Нельзя было уяснить себе; любили ли они друг друга или ненавидели и что связывает их между собою? И всегда казалось, что совершили они вместе какое-то страшное дело, теперь оно связывает их и, как к тачке, как цепью, приковывает друг к другу на всю жизнь: без ропота, без протеста, с покорностью нужно вместе сидеть в ложе, вместе ехать в один и тот же дом.
Во время доклада губернатор обыкновенно ничего не слушал. Он смотрел на полицмейстера и видел, что все в существе этого человека говорило: «ведь это чепуха, о чем я тебе делаю доклад. Есть вещи такие, от которых ты закричал бы, если бы узнал».
«Что же есть в тебе?» — думал губернатор, глядя на него, на красивое, холодное лицо. Он чувствовал, что никогда ему не приходилось видеть другого, так занимавшего и так тянувшего к себе человека. Когда губернатор был в Наугейме, то наступали такие моменты, когда являлось удивительное, необъяснимое желание увидеть их, этих людей, — мужа и жену, — увидеть сейчас, увидеть, как они молчат, как не смотрят друг на друга, как в половине двенадцатого едут домой: он с левой, она — с правой стороны..
Когда полицмейстер входил в кабинет, губернатор начинал ощущать легкое, неудержимое волнение. Начинал полицмейстер говорить, ничего не было слышно, было только видно: вот стоит высокий человек с красивыми глазами, смотрит ими прямо, в упор, шевелит губами. Какое-то иное, другое существо вошло вместе с ним, стоит вот тут, неподалеку, около него, словно сторожит, и чувствуется это невидимое присутствие, неотвратимое и неизбежное. Полицмейстер кончил доклад.
— Как супруга ваша поживает? — предлагал губернатор всегда один и тот же неизменный вопрос и всегда ждал ответа необычного, удивительного.
— Благодарю вас, — всегда одинаково вежливо говорил полицмейстер; слегка кланяясь, и было видно, что дальнейшие вопросы не нужны, и ответил бы он на них уклончиво и неохотно.
Губернатор отвечал ему тоже легким поклоном, и это значило, что прием окончен. Полицмейстер откланивался, легко, по-военному поворачивался, шел к двери, — тогда губернатор невольно приподнимался и, с ясно ощущаемой дрожью, с желанием крикнуть и остановить эту широкую, изящную спину, чувствовал, как за полицмейстером тянется какая-то особая, мутная тень.

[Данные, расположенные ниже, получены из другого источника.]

(* ===== verification/Sched.v ===== *)
(** * The kernel as a state machine

    One step of the kernel executes the topmost frame of the running thread.
    Between two steps the processor may have been given to another thread. *)

From S2P Require Import Prelude Params.
From S2P Require Import LList.
From S2P Require Import Kernel Interrupt Threads Synch Disk Console.
From S2P Require Machine.
Local Open Scope Z_scope.

Section Step.
Variables (Random : nat → Z) (USER_PROGRAM : bool) (junkRegs : list Z).

(** The function pointers passed to [Interrupt::Schedule] *)
Definition call_handler (h : Handler) (k : Kernel) : result Kernel :=
  match h with
  | TimerHandler => TimerExpired Random k
  | DiskDone => HandleInterrupt k
  | ConsoleReadPoll => CheckCharAvail k
  | ConsoleWriteDone => Console_WriteDone k
  end.

Definition do_call (c : Call) (k : Kernel) : result Kernel :=
  match c with
  | CPrint which num => Ok (set_output k (output k ++ [(which, num)]))
  | CYield => Yield k
  | CFork body => let '(t, k) := newThread junkRegs k in Fork t body k
  | CP s => P s k
  | CV s => V s k
  | CReadSector n b => ReadSector n b k
  | CWriteSector n b => WriteSector n b k
  | CConsole c => console_call c k
  | CUser _ => Undefined  (* not in this build: user programs are in Exception.v *)
  end.

Definition exec (f : Frame) (k : Kernel) : result Kernel :=
  match f with
  | Do c => do_call c k
  | FOneTick => OneTick k
  | FOneTickLoop old => OneTick_loop call_handler old k
  | FOneTickEnd old => Ok (set_status k old)
  | FSetLevel l => '(_, k) ← SetLevel l k; Ok k
  | FSleepLoop => Sleep_loop call_handler k
  | FIdleLoop => Idle_loop call_handler k
  | FRunTail => Run_tail k
  | FPLoop s l => P_loop s l k
  | FInterruptEnable => Enable k
  | FThreadFinish => Finish USER_PROGRAM junkRegs k
  end.

Definition step (k : Kernel) : result Kernel :=
  th ← get_thread k (currentThread k);
  match frames th with
  | [] => Undefined
  | f :: fs => exec f (put_thread k (currentThread k) (set_frames fs th))
  end.

(** Run until the thread [t] is running with the stack [base]: the call it made
    from there has returned. *)
Definition returned (t : tid) (base : nat) (k : Kernel) : bool :=
  bool_decide (currentThread k = t) &&
  match threads k !! t with Some th => bool_decide (length (frames th) = base) | None => false end.

Fixpoint run_until (fuel : nat) (stop : Kernel → bool) (k : Kernel) : result Kernel :=
  if stop k then Ok k
  else match fuel with O => NoFuel | S n => k ← step k; run_until n stop k end.

(** More fuel gives the same result. *)
Lemma run_until_mono n n' stop k k' :
  run_until n stop k = Ok k' → (n <= n')%nat → run_until n' stop k = Ok k'.
Proof.
  revert n' k. induction n as [|n IH]; intros [|n'] k Hr Hn; cbn [run_until] in *;
    destruct (stop k); try done; try lia.
  destruct (step k) as [k1| | | |]; cbn [mbind result_bind] in *; try done.
  apply IH; [done|lia].
Qed.

Fixpoint steps (n : nat) (k : Kernel) : result Kernel :=
  match n with O => Ok k | S n => k ← step k; steps n k end.

End Step.

(** ** threads/system.cc: [Initialize]

    [main] is what main.cc goes on to do, [file] the UNIX file of the disk; the
    machine is the one userprog builds create.  [Enable] ends with a tick, which
    runs before the rest of [Initialize]. *)

Section Initialize.
Variables (Random : nat → Z) (USER_PROGRAM FILESYS : bool) (junkRegs : list Z).

Definition main_thread (main : list Call) : Thread :=
  mkThread ((Do <$> main) ++ [FThreadFinish]) None RUNNING None junkRegs None 0 false false.

Definition boot (randomYield : bool) (main : list Call) : result Kernel :=
  let k := mkKernel newInterrupt newStatistics ∅ 0%nat None aempty aempty []
    (if randomYield then Some true else None) None None ∅ 0 [] None in
  k ← (if randomYield then
         let '(t, k) := TimeOfNextInterrupt Random true k in
         Schedule TimerHandler t TimerInt k
       else Ok k);
  Enable (put_thread k 0%nat (main_thread main)).

Definition Initialize (randomYield : bool) (mach : Machine.Machine)
    (file : option (Z * list (list Z))) (main : list Call) : result Kernel :=
  k ← boot randomYield main;
  k ← run_until Random USER_PROGRAM junkRegs 20 (returned 0%nat (S (length main))) k;
  let k := if USER_PROGRAM then set_machine k (Some mach) else k in
  if FILESYS then
    d ← newDisk file;
    Ok (set_disk (set_sems k [newSemaphore 0]) (Some (d, 0%nat)))
  else Ok k.

End Initialize.

(** ** threads/threadtest.cc *)

Definition SimpleThread (which : Z) : list Call :=
  mjoin ((λ num, [CPrint which (Z.of_nat num); CYield]) <$> seq 0 5).

Definition ThreadTest : list Call := CFork (SimpleThread 1) :: SimpleThread 0.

Губернатор не давал следующего звонка, останавливался у окна и ждал, чтобы посмотреть, как полицмейстер выйдет на подъезд, как подадут ему пролетку, как вытянется перед ним постовой стражник, как легко и свободно, колыхнувшись от первого движения лошади, он поедет по улице вверх.
Уезжал полицмейстер, и тогда длинной, однообразной вереницей входили в кабинет, что-то говорили и докладывали чиновники из правлений, управлений, присутствий, палат, управ и комиссий. Приходилось выслушивать их, отвечать, — и невольно, сама собой рождалась мысль:
«А что теперь делает полицмейстер? Хотелось бы в эту минуту быть около него, проследить, посмотреть, как он живет, как разговаривает с подчиненными, как принимает просителей, как курит, как ест».
Губернатор часто получал анонимные письма и верил им, что полицмейстер берет взятки. Письма эти он торопливо, нервно рвал на мелкие куски, чтобы нельзя было собрать их вновь, и бросал в корзину, а если горела печь, бросал в огонь и ждал, пока кусочки бумаги обратятся в черную, пепельную, завернувшуюся паутину.
Полицейский двор, четырехугольный, большой, выстланный серыми известковыми плитами, весь залитый солнцем, был оживлен. У заднего фасада полицмейстерского дома стоял новый, изящный, ослепительно лакированный фаэтон. Дрянненькая, взятая случайно у извозчика лошадь, которая привезла этот фаэтон, была отправлена, и оглобли, длинные, выгнутые наружу, лежали на земле. Колеса фаэтона были туго и аккуратно обтянуты упругой, еще почти неезженной резиной, сиденье обито гладкой дерматоидовой кожей, место для ног заклеено ковровой, с вышитыми цветами материей. Все это, до последнего гвоздика, блестело, отливало солнечными шевелящимися пятнами и напоминало игрушку.
Около фаэтона ходили, лениво и завистливо осматривая его, несколько пожарных, пристав в серой дождевой накидке с погнувшимися погонами и какой-то черный, с резким голосом господин, высокий, одетый в модное, широкое внизу пальто и лакированные сапожки, — ходили, трогали сиденье, крылья, рессоры и ногтем давили шины.